Transvestism, Drag and the Body

Many drag queens report enjoying the experience of gender transgression, which includes dressing up, wearing make up, masquerading in flamboyant dress, and flaunting their sexuality (Taylor & Rupp, 2004). In addition, some men use drag to theatrically explore their feminine side, a side they are otherwise not comfortable expressing in our patriarchal and homophobic society. Because they feel disqualified from straight male identity, performing in drag allows them to express female characteristics that they would normally have to downplay (Jacob & Cerny, 2004). Oftentimes these men would like to be “pretty”, but social standards dictate that real men are not supposed to value feminine standards of the beauty (Brown, 2001). Through their personae, they are able to safely portray their own feminine beauty. From this follows a new found acceptance of their own bodies.

Likewise, Bloom (2002) suggests that the majority of male transvestites regard their feminine side as a “gift” that they have decided to explore through cross-dressing. Cross-dressing allows men embrace their feminine traits (both physical and emotional traits) without running the risk of destroying their sense of masculinity (Garber, 1992). Cross-dressing helps them feel more comfortable in their own bodies and balance the masculine and feminine aspects of their identity (Docter and Prince 1997).

Transvestism, Drag and Society

Both transvestism and drag are stigmatized in American society today, especially for men. Men who dress as women, whether in public or in private, are often viewed as failed men. There is some evidence, however, that drag is slightly less stigmatized than transvestism. After all, drag performers don women’s clothing with the self-conscious intent of entertaining an audience.

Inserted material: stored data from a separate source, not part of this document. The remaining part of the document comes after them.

(** * Block-synchronisation core of the staged stream sync: download manager
      and short-range helper.

    Shallow embedding of
      - [api/service/stagedstreamsync/block_manager.go] (the download manager
        [getBlocksManager], which the file carries in two variants), and
      - the short-range helper [srHelper] ([getHashChain],
        [doGetBlockHashesRequest], [checkPrerequisites],
        [prepareBlockHashNumbers], [removeStreams], [blameAllStreams]), and
      - the transactions of the staged sync ([initDB] and [runSyncCycle] of
        [api/service/stagedsync/syncing.go], [Unwind] and [Prune] of the
        last-mile stage), as the calls they make on the database.

    Conventions.  A Go [uint64] is an [N] with the wrap-around of [bn++]
    written out ([succ64]); a Go [int] is a [Z]; a [map[uint64]struct{}] is a
    [gset N]; a [map[uint64]T] is a [gmap N T]; a nilable [*types.Block] is an
    [option Block]; a method that can panic on a slice index returns
    [option].  Every method of the manager takes the manager's mutex for its
    whole body, so a method is a function from the state before to the state
    after. *)

From Stdlib Require Import NArith ZArith Lia.
From stdpp Require Import base numbers list sorting strings gmap sets.

#[local] Set Warnings "-clear-no-such-hyp".

(** ** Basic data *)

Abbreviation StreamID := string.

(** [uint64] arithmetic: [bn + 1] and [bn++] wrap at [2^64]. *)
Definition uint64_mod : N := 2 ^ 64.
Definition succ64 (bn : N) : N := ((bn + 1) mod uint64_mod)%N.

(** [types.Block], seen through the two accessors the manager uses. *)
Record Block := mkBlock { NumberU64 : N; Hash : N }.

(** [blockResult]: a received block together with the stream it came from. *)
Record blockResult := mkResult { block : Block; stid : StreamID }.

Definition getBlockNumber (r : blockResult) : N := NumberU64 (block r).

(** The [blockChain] interface, as far as the manager reads it:
    [chain.CurrentBlock()]. *)
Record blockChain := mkChain { CurrentBlock : Block }.

#[global] Instance Block_eq_dec : EqDecision Block.
Proof. solve_decision. Defined.
#[global] Instance blockResult_eq_dec : EqDecision blockResult.
Proof. solve_decision. Defined.

(** ** The retry queue *)

(** Modelled from the spec: the type [prioritizedNumbers] with [push] and
    [pop] is declared in another file of the package.  Section 4.1 gives it as a
    container of heights ordered ascending, where duplicates are permitted and
    [pop] returns the smallest outstanding value, or the sentinel [0] when
    empty.  The representation is the ascending list of the queued heights. *)
Definition prioritizedNumbers := list N.

Definition newPrioritizedNumbers : prioritizedNumbers := [].

Fixpoint push (bn : N) (q : prioritizedNumbers) : prioritizedNumbers :=
  match q with
  | [] => [bn]
  | x :: q' => if (bn <=? x)%N then bn :: q else x :: push bn q'
  end.

Definition pop (q : prioritizedNumbers) : N * prioritizedNumbers :=
  match q with
  | [] => (0%N, [])
  | x :: q' => (x, q')
  end.

(** [for _, bn := range bns { retries.push(bn) }] *)
Definition push_all (bns : list N) (q : prioritizedNumbers) : prioritizedNumbers :=
  foldl (λ q bn, push bn q) q bns.

(** ** The result queue *)

(** Modelled from the spec: the type [resultQueue] with [addBlockResults],
    [removeResultsByStreamID] and [results.Len] is declared in another file
    of the package.  Section 4.2 gives it as a min-heap of block results keyed by
    height; [addBlockResults] pushes each non-nil block and ignores an entry
    whose height already appears (first writer wins);
    [removeResultsByStreamID] removes every entry of the stream and returns
    the heights removed.  The representation is the list of queued results in
    ascending height. *)
Definition resultQueue := list blockResult.

Definition newResultQueue : resultQueue := [].

Fixpoint rq_push (r : blockResult) (q : resultQueue) : resultQueue :=
  match q with
  | [] => [r]
  | x :: q' =>
      if (getBlockNumber r <? getBlockNumber x)%N then r :: q
      else if (getBlockNumber r =? getBlockNumber x)%N then q
      else x :: rq_push r q'
  end.

Definition addBlockResults (blocks : list (option Block)) (sid : StreamID)
    (q : resultQueue) : resultQueue :=
  foldl (λ q ob, match ob with
                 | None => q
                 | Some b => rq_push (mkResult b sid) q
                 end) q blocks.

Definition removeResultsByStreamID (sid : StreamID) (q : resultQueue)
    : list N * resultQueue :=
  (getBlockNumber <$> filter (λ r, stid r = sid) q,
   filter (λ r, stid r ≠ sid) q).

Definition rq_Len (q : resultQueue) : Z := Z.of_nat (length q).

(** ** Loops shared by the two variants of the manager *)

(** [for _, bn := range bns { delete(m, bn) }] *)
Definition delete_all (bns : list N) (m : gset N) : gset N :=
  foldl (λ m bn, m ∖ {[bn]}) m bns.

(** [for _, bn := range bns { m[bn] = struct{}{} }] *)
Definition insert_all (bns : list N) (m : gset N) : gset N :=
  foldl (λ m bn, {[bn]} ∪ m) m bns.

Transvestites, on the other hand, are often assumed to suffer from a mental pathology. Understandably, then, many transvestites hide their cross-dressing even from those closest to them (Bloom, 2002).

This is not the case in all societies around the world, however. In Samoa, for example, men who dress as women and fulfill many of the same social roles as women are known as Fa’fa’fine. The Fa’fa’fine are well integrated into the social structure, serving not only as entertainers in “drag” shows, but as businesspeople, librarians, politicians, and Sunday school teachers, among many other roles. According to the documentary Paradise Best: Boys Will Be Girls in Samoa, most Samoans are proud to have Fa’fa’fine in their families; and some families even encourage boys to start dressing as girls from a young age.

Ask Yourself

Why does our society have such negative views of cross-dressing, when it is socially acceptable in other cultures?

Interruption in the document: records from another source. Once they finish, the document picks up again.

(** The bytes after the TLV length, one byte or 0xFF and two bytes. *)
Definition afterLength (bs : list byte) : option (list byte) :=
  match bs with
  | [] => None
  | len :: rest =>
      if Byte.eqb len xff then
        match rest with
        | _ :: _ :: value => Some value
        | _ => None
        end
      else Some rest
  end.

(** The bytes before the first trailer byte 0xFE, if there is one. *)
Fixpoint beforeTrailer (bs : list byte) : option (list byte) :=
  match bs with
  | [] => None
  | b :: rest =>
      if Byte.eqb b xfe then Some []
      else option_map (cons b) (beforeTrailer rest)
  end.

(** Modelled from the spec: [ParseRecordText] is declared outside
    src/.  Locate the TLV 0x03, read its length, require a well-known
    short Text record (flags 0xD1, type length 1, type T), reject the
    UTF-16 flag, strip the language code and return the remaining
    bytes, which end at the trailer 0xFE; on any mismatch the text is
    empty.  The two length bytes are read over, not checked: in the
    spec's scenario b they are shorter than the text it expects. *)
Definition ParseRecordText (bs : list byte) : string :=
  match afterTag bs with
  | None => ""
  | Some tlv =>
      match afterLength tlv with
      | Some (flags :: tlen :: plen :: typ :: status :: rest) =>
          if Byte.eqb flags xd1 && Byte.eqb tlen x01 && Byte.eqb typ x54
          then
            let st := Byte.to_N status in
            let lang := N.to_nat (N.land st 15) in
            if N.testbit st 7 then ""
            else
              match beforeTrailer (skipn lang rest) with
              | Some text => string_of_list_byte text
              | None => ""
              end
          else ""
      | _ => ""
      end
  end.

Definition among (c : nat) (codes : list nat) : bool :=
  existsb (Nat.eqb c) codes.

(** Whether the bytes are the UTF-8 encoding of one code point on
    which Go's [unicode.IsSpace] holds: tab, line feed, vertical tab,
    form feed, carriage return, space, U+0085, U+00A0, U+1680,
    U+2000 to U+200A, U+2028, U+2029, U+202F, U+205F or U+3000. *)
Definition isSpaceRune (bs : list nat) : bool :=
  match bs with
  | [c] => among c [9; 10; 11; 12; 13; 32]%nat
  | [b; c] => Nat.eqb b 194%nat && among c [133; 160]%nat
  | [a; b; c] =>
      (Nat.eqb a 225%nat && Nat.eqb b 154%nat && Nat.eqb c 128%nat)
      || (Nat.eqb a 226%nat && Nat.eqb b 128%nat
          && ((Nat.leb 128%nat c && Nat.leb c 138%nat)
              || among c [168; 169; 175]%nat))
      || (Nat.eqb a 226%nat && Nat.eqb b 129%nat && Nat.eqb c 159%nat)
      || (Nat.eqb a 227%nat && Nat.eqb b 128%nat && Nat.eqb c 128%nat)
  | _ => false
  end.

(** The width in bytes of the white-space code point the bytes start
    with, or 0. *)
Definition leadingWidth (cs : list nat) : nat :=
  if isSpaceRune (firstn 1%nat cs) then 1%nat
  else if isSpaceRune (firstn 2%nat cs) then 2%nat
  else if isSpaceRune (firstn 3%nat cs) then 3%nat
  else 0%nat.

(** The same for the code point the bytes end with. *)
Definition trailingWidth (cs : list nat) : nat :=
  if isSpaceRune (rev (firstn 1%nat (rev cs))) then 1%nat
  else if isSpaceRune (rev (firstn 2%nat (rev cs))) then 2%nat
  else if isSpaceRune (rev (firstn 3%nat (rev cs))) then 3%nat
  else 0%nat.

Fixpoint dropLeading (fuel : nat) (cs : list nat) : list nat :=
  match fuel with
  | O => cs
  | S fuel =>
      match leadingWidth cs with
      | O => cs
      | w => dropLeading fuel (skipn w cs)
      end
  end.

Fixpoint dropTrailing (fuel : nat) (cs : list nat) : list nat :=
  match fuel with
  | O => cs
  | S fuel =>
      match trailingWidth cs with
      | O => cs
      | w => dropTrailing fuel (rev (skipn w (rev cs)))
      end
  end.

(** [strings.TrimSpace] of the Go library, on the bytes of the string:
    leading and trailing code points on which [unicode.IsSpace] holds
    are removed; a byte that starts no such encoding stops the
    trimming.  One unit of fuel per removed code point. *)
Definition TrimSpace (s : string) : string :=
  let cs := map nat_of_ascii (list_ascii_of_string s) in
  let n := List.length cs in
  string_of_list_ascii
    (map ascii_of_nat (dropTrailing n (dropLeading n cs))).

Definition imports : Imports :=
  Build_Imports Target getCardUID getCardType TypeNTAG TypeMifare
                ParseRecordText TrimSpace.
End SpecCodec.

(* ================================================================== *)
(** ** Vocabulary of the statements *)

Section Vocabulary.
Context {I : Imports}.

(** The poll itself did not fail: no error, or only a timeout. *)
Definition benign (err : option error) : Prop :=
  err = None \/ err = Some (NfcError nfc.ETIMEOUT).

(** The poll found no tag. *)
Definition quiet (io : DeviceIO) : Prop :=
  count (polled io) <= 0 /\ benign (poll_err (polled io)).

(** The poll found a tag whose UID is [uid]. *)
Definition sees (io : DeviceIO) (uid : string) : Prop :=
  count (polled io) > 0 /\ benign (poll_err (polled io)) /\
  getCardUID (target (polled io)) = uid.

(** [pollDevice] reports a new card: no error, a UID that is not empty
    and differs from the active card's. *)
Definition arrival (io : DeviceIO) (active card : Card) : Prop :=
  pollDevice io active = (card, None) /\
  UID card <> "" /\ UID card <> UID active.

Definition isArrival (io : DeviceIO) (active : Card) : bool :=
  let (card, err) := pollDevice io active in
  negb (is_err err) && negb (String.eqb (UID card) "")
  && negb (String.eqb (UID active) (UID card)).

Definition isLaunch (e : Effect) : bool :=
  match e with LaunchCard => true | _ => false end.



(** Number of effects of a kind in a trace. *)
Definition occurrences (kind : Effect -> bool) (effs : list Effect) : nat :=
  List.length (filter kind effs).

(** An event that, for the active card [c], neither shows another tag
    nor lets more than [timeToForgetCard] pass since [c] was scanned. *)
Definition calm (c : Card) (ev : Event) : Prop :=
  match ev with
  | PollerRuns io =>
      let d := device (tick_io io) in
      (count (polled d) <= 0 \/ getCardUID (target (polled d)) = UID c)
      /\ now d - ScanTime c <= timeToForgetCard
  | _ => True
  end.

(** The poll finds no tag, more than [timeToForgetCard] after the card
    [c] was scanned. *)
Definition forgets (d : DeviceIO) (c : Card) : Prop :=
  count (polled d) <= 0 /\ now d - ScanTime c > timeToForgetCard.

(** The poll finds a tag whose UID, possibly the empty one, is not the
    UID of the card [c]. *)
Definition displaces (d : DeviceIO) (c : Card) : Prop :=
  count (polled d) > 0 /\ getCardUID (target (polled d)) <> UID c.

(** The device opens within the retries and initialises. *)
Definition connects (cfg : NfcConfig) (io : PollerIO) : Prop :=
  (exists tries,
      openDeviceWithRetries openFuel cfg (open_io io) = Some (None, tries))
  /\ init_err io = None.

(** An event that neither stops the service nor fails to connect. *)
Definition sustaining (cfg : NfcConfig) (ev : Event) : Prop :=
  match ev with
  | PollerRuns io => connects cfg io
  | Connection _ => True
  | StopCalled => False
  end.

Definition exited (p : Poller) : Prop :=
  match p with Exited _ => True | _ => False end.

(** The connection string [openDeviceWithRetries] ends up with and the
    number of the first [nfc.Open] call of its retry loop. *)
Definition chosenConnection (config : NfcConfig) (oio : OpenIO)
  : string * nat :=
  if String.eqb (ConnectionString config) "" && ProbeDevice config
  then detectConnectionString oio
  else (ConnectionString config, 0%nat).


(** Write mode wrote the tag: the write for the card's type was called
    and returned no error. *)
Definition tagWritten (text : string) (trace : list Action) (io : WriteIO)
  : Prop :=
  (exists uid, In (WriteMifare text uid) trace /\ w_mifare io = None) \/
  (In (WriteNtag text) trace /\ w_ntag io = None).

When society tells us that the way we look (and dress) is abnormal, unattractive, even laughable, how does this affect the way we feel about and experience our bodies?

Resources

  • Bloom, A. (2002). Conservative men in conservative dresses. The Atlantic Monthly, 289(4), 94-102.
  • Brown, J. B. (2001). Doing drag: A visual case study of gender performance and gay masculinities. International Visual Sociology Association, 16(1), 37-54.
  • Docter, R. F., & Prince, V. (1997). Transvestism: A survey of 1032 cross-dressers. Archives of Sexual Behavior, 26(6), 589-605.
  • Garber, M. (1992). Vested Interests: Cross-Dressing & Cultural Anxiety. New York: Routledge.
  • Hopkins, S. J. (2004). “Let the drag race begin”: The rewards of becoming a queen. Journal of Homosexuality, 46(3-4), 135-149.
  • Jacob, J., & Cerny, C. (2004). Radical drag appearances and identity: The embodiment of male femininity and social critique. Clothing and Textiles Research Journal, 22(3), 122-134.
  • Schacht, S. P. (2004). Beyond the boundaries of the classroom: Teaching about gender and sexuality at a drag show. Journal of Homosexuality, 46(3-4), 225-240.
  • Schacht, S. P. (2002). Lesbian drag kings and the feminine embodiment of the masculine. Journal of Homosexuality, 43(3-4), 75-98.
  • Schacht, S. P., & Underwood, L. (2004). The absolutely fabulous but flawlessly customary world of female impersonators. Journal of Homosexuality, 46(3), 1-17.
  • Shapiro, E (2007). Drag kinging and the transformation of gender identities. Gender & Society, 21(2), 250-271.
  • Taylor, V., & Rupp, L. J. (2004). “Chicks with dicks, men in dresses”: What it means to be a drag queen. Journal of Homosexuality, 46(3), 113-133.
  • Tri-Ess Home-Page. 2009.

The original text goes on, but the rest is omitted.